A LEADING philosopher once warned that technological developments in communications would impair memory and other cognitive functions, giving us access to huge quantities of information but depriving us of the wisdom needed to understand them.
You might think the subject of that diatribe was Google, but actually that was Socrates on a dangerous new technology called writing.
The irony of course is that we only know what he had to say on the subject because his friend Plato wrote it down.
Concern about new technologies destroying human minds and relationships probably didn’t start with Socrates and it certainly didn’t end there.
The growth of newspapers in the 18th century prompted French statesman and chief censor Malesherbes to rail against newspapers that they “socially isolated readers and detracted from the spiritually uplifting group practice of getting news from the pulpit”.
I’m sure we all miss that source of news.
As with previous technological changes, much of the anxiety around the online world we now inhabit focuses on youth, whose brains are apparently going to be rotted by their interactions with screens.
One of the most prominent doomsayers has been Baroness Susan Greenfield, a research fellow in neuroscience at Oxford University.

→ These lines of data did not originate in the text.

(** The checks reach the manager only through the reading of the free resources
    and a subtraction from the shared copy: the books stay the same. *)
Lemma CheckAvailability_books probe a ports n r :
  same_books (a_resources a) (a_resources (CheckAvailability probe a ports n r).2).
Proof.
  assert (∀ d, same_books d d) as Hrefl.
  { intros d. split; try done. intros r' Hr'. exists r', (res_GPUs r'). rewrite set_GPUs_id. auto. }
  unfold CheckAvailability. destruct (isAllocated _ _); [apply Hrefl|].
  destruct (portsAvailable _ _ _) as [[|]|e|]; try apply Hrefl.
  destruct (GetFreeResources (a_resources a)) as [[free|e] d] eqn:Hf;
    apply (GetFreeResources_spec _ ram_measure) in Hf as [Hs _]; cbn; [|done].
  destruct (onboardedResources d) as [onb|] eqn:Honb; [|done]. unfold subtractShared.
  destruct (Resources_Subtract free r) as [free' e]. assert (same_books (a_resources a)
    (set_onboarded d (set_GPUs onb (res_GPUs free')))) as Hs'.
  { destruct Hs as [S1 S2 S3 S4 S5]. split; try done. cbn. intros r' [= <-].
    destruct (S5 _ Honb) as (r0 & g & Hsrc & ->). exists r0, (res_GPUs free'). split; [done|]. by destruct r0. }
  by destruct e; cbn.
Qed.

(** ** Commitments *)

Lemma commit_fresh d id r d' :
  CommitResources d id r = (None, d') → committedResources d !! id = None.
Proof.
  unfold CommitResources. case_bool_decide; [done|]. destruct (IsCommitted d id) eqn:Hic; [done|].
  intros _. by apply bool_decide_eq_false, eq_None_not_Some in Hic.
Qed.

(** Taking a commitment back restores the books. *)
Lemma commit_uncommit d id r d' :
  rm_ok d → res_valid r → CommitResources d id r = (None, d') →
  ∃ d'', UncommitResources d' id = (None, d'') ∧ books d'' = books d.
Proof.
  intros [Hbv F1 _] Hr Hc. pose proof (commit_fresh _ _ _ _ Hc) as Hfresh.
  destruct (commit_spec _ _ _ _ _ ram_measure ram_u64 Hc Hbv F1 Hr) as (H1 & H2 & _).
  unfold UncommitResources, IsCommitted. rewrite H1, lookup_insert_eq, bool_decide_eq_true_2 by done.
  eexists. split; [done|]. unfold books. cbn. rewrite delete_insert_id by done. by rewrite H2.
Qed.

(** The ports a commitment names. *)
Definition static_ports (p : gmap Z Z) : list Z := visit (map fst (map_to_list p)).

Lemma static_ports_elem p x : x ∈ static_ports p ↔ x ∈ dom p.
Proof.
  unfold static_ports. rewrite (visit_perm (map fst (map_to_list p))), elem_of_dom.
  change (map fst) with (fmap (M:=list) (fst (A:=Z) (B:=Z))). rewrite list_elem_of_fmap. split.
  - intros ([k v] & -> & Hin%elem_of_map_to_list). simpl. by exists v.
  - intros [v Hv]. exists (x, v). by rewrite elem_of_map_to_list.
Qed.

(** Reserving the static ports of a new allocation: all of them or an error. *)
Definition allocateStatic (probe : Z → bool) (pa : portAllocator) (id : string) (p : gmap Z Z) :=
  if bool_decide (p ≠ ∅) then portAllocator_Allocate probe pa id (static_ports p) else (None, pa).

“I just wonder whether we might be looking at a generation who are completely self-centred, short attention spans, not very good at communication, rather needy emotionally and with a weak sense of identity”, she told the ABC News last year.
“As a neuroscientist I am very aware that the brain adapts to its environment — if you’re placed in an environment that encourages, say, a short attention span, which doesn’t encourage empathy or interpersonal communication, which is partially addictive or compulsive … all these things will inevitably shape who you are.”
Children, she warned, were less likely to use their imaginations in the digital age and — echoing Socrates — “the issue is that information isn’t knowledge … you can be bombarded with endless information, endless facts, but if you can’t make sense of them one fact is the same as any other fact”.
It all sounds pretty catastrophic, but is there evidence children’s brains are actually being “rewired” in these negative ways?
Not everybody thinks so. Researchers of the psychological impacts of digital technology argue in an editorial in The BMJ that Greenfields’s claims “are not based on a fair scientific appraisal of the evidence, often confuse correlation for causation, give undue weight to anecdote and poor quality studies, and are misleading to parents and the public at large”.
Greenfield’s claims have largely been aired in the media, despite repeated calls for her to publish them in peer-reviewed journals, they write.
They cite a number of studies focused on computer games, social networking, and search engine use that appear to give a far more nuanced picture.
A review of studies examining adolescent use of social networking sites such as Facebook, for example, found many positive impacts including enhanced peer relationships and opportunities to connect, alongside negatives ones such as pressure to reveal personal information and exposure to negative comments.
Another article, looking at the impact of search engines on our ability to remember, suggested we might be using our memories differently but we were still using them. “We are becoming symbiotic with our computers tools, growing into interconnected systems that remember less by knowing information than by knowing where the information can be found”, those researchers wrote.
The BMJ editorialists are not arguing the digital entwining of our lives is without risk.
However, a focus on the sinister-sounding rewiring of our brains perhaps obscures more real concerns, not least the impact of excessive screen time on rising rates of childhood obesity.
Jane McCredie is a Sydney-based science and medicine writer.